Action item
Within the entries below, find the portion that opens with the line containing "let n := nat_of_ascii b in" and closes with the line containing "exists sign whole". Retype that portion exactly and only.

Data extracts
(** C6 at work: [wipe_db] is registered and found; registering it again
    under the name "github_delete_repo" replaces the built-in (last write
    wins), and "delete_file" keeps its entry. *)
Lemma register_action_inserts_witness :
  result (ACTIONS_get (UI := unit) "wipe_db"
            (final (register_action (ConsentManager_init None) wipe_db (startup tt))))
    = Some wipe_db /\
  result (ACTIONS_get (UI := unit) "github_delete_repo"
            (final (register_action (ConsentManager_init None)
                      (mkAction "github_delete_repo" "" LOW "" "") (startup tt))))
    = Some (mkAction "github_delete_repo" "" LOW "" "") /\
  result (ACTIONS_get (UI := unit) "delete_file"
            (final (register_action (ConsentManager_init None) wipe_db (startup tt))))
    = result (ACTIONS_get (UI := unit) "delete_file" (startup tt)).
Proof.
  split; [|split].
  - apply (register_action_inserts (UI := unit) (ConsentManager_init None) wipe_db
             (startup tt)).
  - apply (register_action_inserts (UI := unit) (ConsentManager_init None)
             (mkAction "github_delete_repo" "" LOW "" "") (startup tt)).
  - apply (register_action_inserts (UI := unit) (ConsentManager_init None) wipe_db
             (startup tt)).
    discriminate.
Defined.

(** C7 refuted as stated: the class body registers seven actions, not
    six. *)
Lemma ACTIONS_seed_has_seven :
  size ACTIONS_seed = 7 /\ size ACTIONS_seed <> 6.
Proof. split; vm_compute; [reflexivity|discriminate]. Defined.

(** C7 at work: a built-in action of risk [MEDIUM] exists. *)
Lemma ACTIONS_seed_contents_witness :
  exists key action, ACTIONS_seed !! key = Some action /\ risk_level action = MEDIUM.
Proof.
  apply (proj1 (proj2 (proj2 (proj2 ACTIONS_seed_contents))) MEDIUM).
  discriminate.
Defined.

(** C8 refuted as stated: two consecutive requests for an action nobody
    registered, with a callback that always answers [false], both return
    [true]. *)
Lemma request_consent_twice_unregistered :
  always_yields (UI := unit) false deny_all /\
  result (request_consent (UI := unit) (ConsentManager_init (Some deny_all))
            "unregistered_action" "ar" (startup tt)) = true /\
  result (request_consent (UI := unit) (ConsentManager_init (Some deny_all))
            "unregistered_action" "ar"
            (final (request_consent (ConsentManager_init (Some deny_all))
                      "unregistered_action" "ar" (startup tt)))) = true.
Proof.
  split; [intros warning language p; reflexivity|].
  split; vm_compute; reflexivity.
Defined.

(** C8 at work: "github_delete_repo" twice with [approve_all], and twice
    with [deny_all]; after an approval the second request asks again. *)
Lemma request_consent_twice_witness :
  (result (request_consent (UI := unit) (ConsentManager_init (Some approve_all))
             "github_delete_repo" "ar" (startup tt)) = true /\
   result (request_consent (UI := unit) (ConsentManager_init (Some approve_all))
             "github_delete_repo" "ar"
             (final (request_consent (ConsentManager_init (Some approve_all))
                       "github_delete_repo" "ar" (startup tt)))) = true) /\
  (result (request_consent (UI := unit) (ConsentManager_init (Some deny_all))
             "github_delete_repo" "ar" (startup tt)) = false /\
   result (request_consent (UI := unit) (ConsentManager_init (Some deny_all))
             "github_delete_repo" "ar"
             (final (request_consent (ConsentManager_init (Some deny_all))
                       "github_delete_repo" "ar" (startup tt)))) = false) /\
  prompts (request_consent (UI := unit) (ConsentManager_init (Some approve_all))
             "github_delete_repo" "ar"
             (final (request_consent (ConsentManager_init (Some approve_all))
                       "github_delete_repo" "ar" (startup tt)))) =
    [("⚠️ تحذير: هذا الإجراء سيحذف المستودع بشكل دائم. لا يمكن التراجع عن هذا الإجراء.",
      "ar")].
Proof.
  split; [|split].
  - apply (proj1 (request_consent_twice (UI := unit)
                    (ConsentManager_init (Some approve_all)) approve_all
                    "github_delete_repo" "ar" (startup tt) eq_refl)).
    intros warning language p; reflexivity.
  - apply (proj1 (proj2 (proj2 (request_consent_twice (UI := unit)
                    (ConsentManager_init (Some deny_all)) deny_all
                    "github_delete_repo" "ar" (startup tt) eq_refl)))).
    + intros warning language p; reflexivity.
    + intros warning lang q; reflexivity.
    + vm_compute; reflexivity.
  - destruct (proj2 (proj2 (proj2 (proj2 (proj2 (proj2
                (request_consent_twice (UI := unit)
                   (ConsentManager_init (Some approve_all)) approve_all
                   "github_delete_repo" "ar" (startup tt) eq_refl))))))
                (fun warning lang q => eq_refl) ltac:(vm_compute; reflexivity))
      as (_ & _ & Hagain & _).
    exact Hagain.
Defined.
(** * The Trino engine spec of [superset/db_engine_specs/trino.py]

    A shallow embedding of [TrinoEngineSpec]: the time-grain table, the
    datetime literal formatter, the URI adjuster, the impersonation hook
    and the builder of the TLS and authentication connection parameters,
    followed by the properties proved about them.

    Python [str] values are byte strings here (the UTF-8 encoding of the
    text); a [dict] with string keys is a [gmap string _]; a function that
    mutates an argument returns the argument's new value, also when it
    raises. *)

From Stdlib Require Import ZArith NArith String Ascii List Bool Lia.
From stdpp Require Import gmap strings.

Set Warnings "-register-all".
Local Open Scope string_scope.

(** ** The case mappings of Unicode

    [str.upper] maps each character on its own, so it is given by a
    table from code points to code points; over UTF-8 a character is
    found from its first byte. *)

Module Unicode.

(** The UTF-8 encoding of a code point. *)
Definition byte_of (n : N) : ascii := ascii_of_N n.

Definition utf8_char (cp : N) : string :=
  if (cp <? 0x80)%N then String (byte_of cp) EmptyString
  else if (cp <? 0x800)%N then
    String (byte_of (0xC0 + cp / 0x40))
      (String (byte_of (0x80 + cp mod 0x40)) EmptyString)
  else if (cp <? 0x10000)%N then
    String (byte_of (0xE0 + cp / 0x1000))
      (String (byte_of (0x80 + (cp / 0x40) mod 0x40))
         (String (byte_of (0x80 + cp mod 0x40)) EmptyString))
  else
    String (byte_of (0xF0 + cp / 0x40000))
      (String (byte_of (0x80 + (cp / 0x1000) mod 0x40))
         (String (byte_of (0x80 + (cp / 0x40) mod 0x40))
            (String (byte_of (0x80 + cp mod 0x40)) EmptyString))).

Fixpoint utf8 (cps : list N) : string :=
  match cps with
  | [] => EmptyString
  | cp :: rest => utf8_char cp ++ utf8 rest
  end.

(** The number of bytes of the character whose first byte is [b]. *)
Definition char_len (b : ascii) : nat :=
  let n := nat_of_ascii b in
  if (n <? 192)%nat then 1
  else if (n <? 224)%nat then 2
  else if (n <? 240)%nat then 3
  else 4.
Lemma SZ_From_cases_witness :
  (exists e, prop.SZ_From fresh "SZ" ["19"; "19"] = (Returns (Some e), fresh)) /\
  (exists e, prop.SZ_From fresh "SZ" ["abc"] = (Returns (Some e), fresh)) /\
  (exists e, prop.SZ_From fresh "SZ" ["0"] = (Returns (Some e), fresh)) /\
  (exists e, prop.SZ_From fresh "SZ" ["26"] = (Returns (Some e), fresh)) /\
  (exists e, prop.SZ_From fresh "SZ" ["-1"] = (Returns (Some e), fresh)) /\
  (exists n', prop.SZ_From fresh "SZ" ["19"] = (Returns None, n') /\
              option_map GameInfo.Size (Node.GameInfo n') = Some 19).
Proof.
  destruct (SZ_From_cases fresh "SZ") as (Harity & Hparse & Hrange & Hok & _).
  split; [eexists; apply (Harity ["19"; "19"]); discriminate|].
  split; [eexists; apply (Hparse "abc" 0 _ eq_refl)|].
  split; [eexists; apply (Hrange "0" 0 eq_refl); left; reflexivity|].
  split; [eexists; apply (Hrange "26" 26 eq_refl); right; reflexivity|].
  split; [eexists; apply (Hrange "-1" (-1) eq_refl); left; reflexivity|].
  destruct (Hok "19" 19 eq_refl) as (n' & H1 & H2 & _).
  - split; discriminate.
  - exists n'. split; assumption.
Defined.

Lemma SZ_round_trip_witness :
  exists n' : Node,
    prop.SZ_From fresh "SZ" ["19"] = (Returns None, n') /\
    prop.SZ_To n' = Returns ("SZ[19]", None).
Proof.
  apply (SZ_round_trip fresh 19). split; discriminate.
Defined.

Lemma placements_accumulate_and_group_witness :
  exists n1 n2 : Node,
    prop.AB_AW_From sgfpoint.NewFromSGF fresh "AB" ["dd"; "pp"] = (Returns None, n1) /\
    prop.AB_AW_From sgfpoint.NewFromSGF n1 "AW" ["cc"] = (Returns None, n2) /\
    Node.Placements n2 =
      [move.New color.Black (Some (sgfpoint.mk 3 3));
       move.New color.Black (Some (sgfpoint.mk 15 15));
       move.New color.White (Some (sgfpoint.mk 2 2))] /\
    prop.AB_AW_To sgfpoint.ToSGF n2 = Returns ("AB[dd][pp]AW[cc]", None).
Proof.
  destruct (placements_accumulate_and_group sgfpoint.NewFromSGF sgfpoint.ToSGF)
    as [_ H].
  exact (proj1 (H (sgfpoint.mk 3 3) (sgfpoint.mk 15 15) (sgfpoint.mk 2 2) fresh
                  eq_refl eq_refl eq_refl eq_refl eq_refl eq_refl eq_refl)).
Defined.

Lemma KM_examples_and_rendering_witness :
  exists sign whole d,
    "KM[-6.0]" = "KM[" ++ sign ++ whole ++ "." ++ String d "]" /\
    (sign = "" \/ sign = "-") /\
    whole <> "" /\ strconv.all_digits whole = true /\
    strconv.is_digit d = true.
Proof.
  destruct (KM_examples_and_rendering (Point := sgfpoint.Point)) as (_ & _ & _ & H).
  apply (H (Node.mk (Some (GameInfo.mk 19
                             (Some (S754_finite true 6755399441055744 (-50)))
                             color.Black)) None [])).
  - reflexivity.
  - discriminate.
Defined.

Response to the exercise
  let n := nat_of_ascii b in
  if (n <? 192)%nat then 1
  else if (n <? 224)%nat then 2
  else if (n <? 240)%nat then 3
  else 4.
Lemma SZ_From_cases_witness :
  (exists e, prop.SZ_From fresh "SZ" ["19"; "19"] = (Returns (Some e), fresh)) /\
  (exists e, prop.SZ_From fresh "SZ" ["abc"] = (Returns (Some e), fresh)) /\
  (exists e, prop.SZ_From fresh "SZ" ["0"] = (Returns (Some e), fresh)) /\
  (exists e, prop.SZ_From fresh "SZ" ["26"] = (Returns (Some e), fresh)) /\
  (exists e, prop.SZ_From fresh "SZ" ["-1"] = (Returns (Some e), fresh)) /\
  (exists n', prop.SZ_From fresh "SZ" ["19"] = (Returns None, n') /\
              option_map GameInfo.Size (Node.GameInfo n') = Some 19).
Proof.
  destruct (SZ_From_cases fresh "SZ") as (Harity & Hparse & Hrange & Hok & _).
  split; [eexists; apply (Harity ["19"; "19"]); discriminate|].
  split; [eexists; apply (Hparse "abc" 0 _ eq_refl)|].
  split; [eexists; apply (Hrange "0" 0 eq_refl); left; reflexivity|].
  split; [eexists; apply (Hrange "26" 26 eq_refl); right; reflexivity|].
  split; [eexists; apply (Hrange "-1" (-1) eq_refl); left; reflexivity|].
  destruct (Hok "19" 19 eq_refl) as (n' & H1 & H2 & _).
  - split; discriminate.
  - exists n'. split; assumption.
Defined.

Lemma SZ_round_trip_witness :
  exists n' : Node,
    prop.SZ_From fresh "SZ" ["19"] = (Returns None, n') /\
    prop.SZ_To n' = Returns ("SZ[19]", None).
Proof.
  apply (SZ_round_trip fresh 19). split; discriminate.
Defined.

Lemma placements_accumulate_and_group_witness :
  exists n1 n2 : Node,
    prop.AB_AW_From sgfpoint.NewFromSGF fresh "AB" ["dd"; "pp"] = (Returns None, n1) /\
    prop.AB_AW_From sgfpoint.NewFromSGF n1 "AW" ["cc"] = (Returns None, n2) /\
    Node.Placements n2 =
      [move.New color.Black (Some (sgfpoint.mk 3 3));
       move.New color.Black (Some (sgfpoint.mk 15 15));
       move.New color.White (Some (sgfpoint.mk 2 2))] /\
    prop.AB_AW_To sgfpoint.ToSGF n2 = Returns ("AB[dd][pp]AW[cc]", None).
Proof.
  destruct (placements_accumulate_and_group sgfpoint.NewFromSGF sgfpoint.ToSGF)
    as [_ H].
  exact (proj1 (H (sgfpoint.mk 3 3) (sgfpoint.mk 15 15) (sgfpoint.mk 2 2) fresh
                  eq_refl eq_refl eq_refl eq_refl eq_refl eq_refl eq_refl)).
Defined.

Lemma KM_examples_and_rendering_witness :
  exists sign whole d,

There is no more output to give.